§ **Directions**
Search the records for lines that contain the word "From". Copy them all.

§ **Records to process**
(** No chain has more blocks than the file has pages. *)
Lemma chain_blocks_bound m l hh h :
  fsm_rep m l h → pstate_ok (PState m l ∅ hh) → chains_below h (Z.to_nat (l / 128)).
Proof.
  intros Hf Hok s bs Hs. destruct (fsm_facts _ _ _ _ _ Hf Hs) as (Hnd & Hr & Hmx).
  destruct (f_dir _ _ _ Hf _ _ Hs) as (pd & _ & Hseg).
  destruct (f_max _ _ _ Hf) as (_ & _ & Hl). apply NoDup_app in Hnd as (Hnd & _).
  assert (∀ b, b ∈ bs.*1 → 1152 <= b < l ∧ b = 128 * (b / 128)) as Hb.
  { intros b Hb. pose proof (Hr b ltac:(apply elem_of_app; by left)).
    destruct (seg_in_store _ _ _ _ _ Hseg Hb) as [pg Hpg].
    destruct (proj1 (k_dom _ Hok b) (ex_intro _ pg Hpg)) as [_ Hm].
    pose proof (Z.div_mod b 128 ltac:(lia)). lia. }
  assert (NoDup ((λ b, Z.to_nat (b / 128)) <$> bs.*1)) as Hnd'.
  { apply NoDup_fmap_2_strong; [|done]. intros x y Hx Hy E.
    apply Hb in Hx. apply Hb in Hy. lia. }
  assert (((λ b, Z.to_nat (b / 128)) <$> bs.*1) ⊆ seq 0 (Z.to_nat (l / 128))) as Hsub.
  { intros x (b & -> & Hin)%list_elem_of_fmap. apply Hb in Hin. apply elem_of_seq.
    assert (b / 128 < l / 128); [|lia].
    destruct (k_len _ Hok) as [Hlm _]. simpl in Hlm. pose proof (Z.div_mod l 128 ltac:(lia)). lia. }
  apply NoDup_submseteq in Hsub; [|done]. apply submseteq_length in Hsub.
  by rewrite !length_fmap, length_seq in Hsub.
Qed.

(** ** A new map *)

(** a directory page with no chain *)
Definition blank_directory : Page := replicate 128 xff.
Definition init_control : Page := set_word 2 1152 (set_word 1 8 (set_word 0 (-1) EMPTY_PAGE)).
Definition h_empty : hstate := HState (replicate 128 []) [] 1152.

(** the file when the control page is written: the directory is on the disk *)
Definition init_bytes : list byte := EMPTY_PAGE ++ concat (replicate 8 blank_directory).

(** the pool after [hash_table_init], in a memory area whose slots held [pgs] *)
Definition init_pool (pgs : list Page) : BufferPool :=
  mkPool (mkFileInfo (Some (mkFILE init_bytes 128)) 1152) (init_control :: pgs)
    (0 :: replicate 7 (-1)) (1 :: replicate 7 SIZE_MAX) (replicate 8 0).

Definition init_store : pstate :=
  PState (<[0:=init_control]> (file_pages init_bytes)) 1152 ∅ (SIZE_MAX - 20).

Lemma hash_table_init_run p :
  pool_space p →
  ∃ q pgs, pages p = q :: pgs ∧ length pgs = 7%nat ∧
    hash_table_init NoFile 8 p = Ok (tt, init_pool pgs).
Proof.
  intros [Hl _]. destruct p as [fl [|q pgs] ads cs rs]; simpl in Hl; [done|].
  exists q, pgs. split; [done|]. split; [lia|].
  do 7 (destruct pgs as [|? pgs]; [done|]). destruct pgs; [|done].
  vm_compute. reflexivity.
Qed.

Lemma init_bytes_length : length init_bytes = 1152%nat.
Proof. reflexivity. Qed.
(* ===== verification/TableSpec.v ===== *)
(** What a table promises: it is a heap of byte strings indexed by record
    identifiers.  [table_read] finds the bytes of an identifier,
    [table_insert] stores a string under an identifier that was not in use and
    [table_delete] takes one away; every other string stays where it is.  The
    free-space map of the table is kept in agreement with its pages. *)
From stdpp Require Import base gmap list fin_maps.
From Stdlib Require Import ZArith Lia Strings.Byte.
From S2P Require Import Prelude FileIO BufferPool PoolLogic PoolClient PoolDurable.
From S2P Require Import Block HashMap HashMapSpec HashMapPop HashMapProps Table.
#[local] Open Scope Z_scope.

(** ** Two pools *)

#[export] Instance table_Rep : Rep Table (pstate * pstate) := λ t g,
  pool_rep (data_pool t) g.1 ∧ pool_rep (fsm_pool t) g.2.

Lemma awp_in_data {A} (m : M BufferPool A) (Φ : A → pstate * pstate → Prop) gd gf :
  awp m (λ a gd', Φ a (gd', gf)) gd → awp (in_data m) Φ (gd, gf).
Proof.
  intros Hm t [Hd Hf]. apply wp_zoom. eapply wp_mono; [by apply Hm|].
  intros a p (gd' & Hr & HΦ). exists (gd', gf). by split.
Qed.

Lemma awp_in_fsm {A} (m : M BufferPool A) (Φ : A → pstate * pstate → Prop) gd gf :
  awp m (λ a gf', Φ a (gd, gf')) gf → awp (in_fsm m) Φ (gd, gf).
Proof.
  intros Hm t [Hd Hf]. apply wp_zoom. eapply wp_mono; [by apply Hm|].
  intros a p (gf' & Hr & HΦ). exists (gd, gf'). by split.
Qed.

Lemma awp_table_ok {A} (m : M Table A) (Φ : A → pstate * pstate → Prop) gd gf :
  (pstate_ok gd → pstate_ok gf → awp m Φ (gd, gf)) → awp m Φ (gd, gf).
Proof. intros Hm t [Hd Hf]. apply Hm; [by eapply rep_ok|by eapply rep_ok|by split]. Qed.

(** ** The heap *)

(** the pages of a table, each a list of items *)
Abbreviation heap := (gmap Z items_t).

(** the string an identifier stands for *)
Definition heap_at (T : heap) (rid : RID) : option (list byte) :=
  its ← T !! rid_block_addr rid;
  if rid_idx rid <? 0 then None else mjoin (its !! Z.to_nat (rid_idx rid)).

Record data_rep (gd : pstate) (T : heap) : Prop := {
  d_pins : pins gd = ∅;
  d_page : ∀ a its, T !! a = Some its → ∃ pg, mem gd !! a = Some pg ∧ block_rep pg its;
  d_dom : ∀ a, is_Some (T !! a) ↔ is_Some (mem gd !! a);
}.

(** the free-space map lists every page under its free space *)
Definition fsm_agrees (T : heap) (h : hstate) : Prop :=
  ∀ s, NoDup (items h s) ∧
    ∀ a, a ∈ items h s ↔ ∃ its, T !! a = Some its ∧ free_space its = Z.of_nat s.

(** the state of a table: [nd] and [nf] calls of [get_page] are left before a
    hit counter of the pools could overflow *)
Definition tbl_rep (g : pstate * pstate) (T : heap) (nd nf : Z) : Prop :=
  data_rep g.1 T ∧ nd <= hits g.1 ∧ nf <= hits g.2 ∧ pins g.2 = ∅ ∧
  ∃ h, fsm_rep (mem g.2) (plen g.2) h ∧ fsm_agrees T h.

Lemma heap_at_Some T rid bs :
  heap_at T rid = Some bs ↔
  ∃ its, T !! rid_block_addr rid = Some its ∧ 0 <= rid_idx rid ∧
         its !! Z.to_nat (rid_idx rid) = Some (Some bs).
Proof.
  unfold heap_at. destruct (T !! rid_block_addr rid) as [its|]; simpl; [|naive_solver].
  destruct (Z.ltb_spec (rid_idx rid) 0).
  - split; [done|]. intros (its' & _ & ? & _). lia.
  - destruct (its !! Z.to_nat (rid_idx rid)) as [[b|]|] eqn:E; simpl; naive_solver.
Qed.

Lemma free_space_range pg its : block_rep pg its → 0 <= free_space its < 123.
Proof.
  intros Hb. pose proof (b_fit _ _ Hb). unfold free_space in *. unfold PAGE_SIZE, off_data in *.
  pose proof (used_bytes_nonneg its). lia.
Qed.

§ **Answer to this exercise**
From stdpp Require Import base gmap list fin_maps.
From Stdlib Require Import ZArith Lia Strings.Byte.
From S2P Require Import Prelude FileIO BufferPool PoolLogic PoolClient PoolDurable.
From S2P Require Import Block HashMap HashMapSpec HashMapPop HashMapProps Table.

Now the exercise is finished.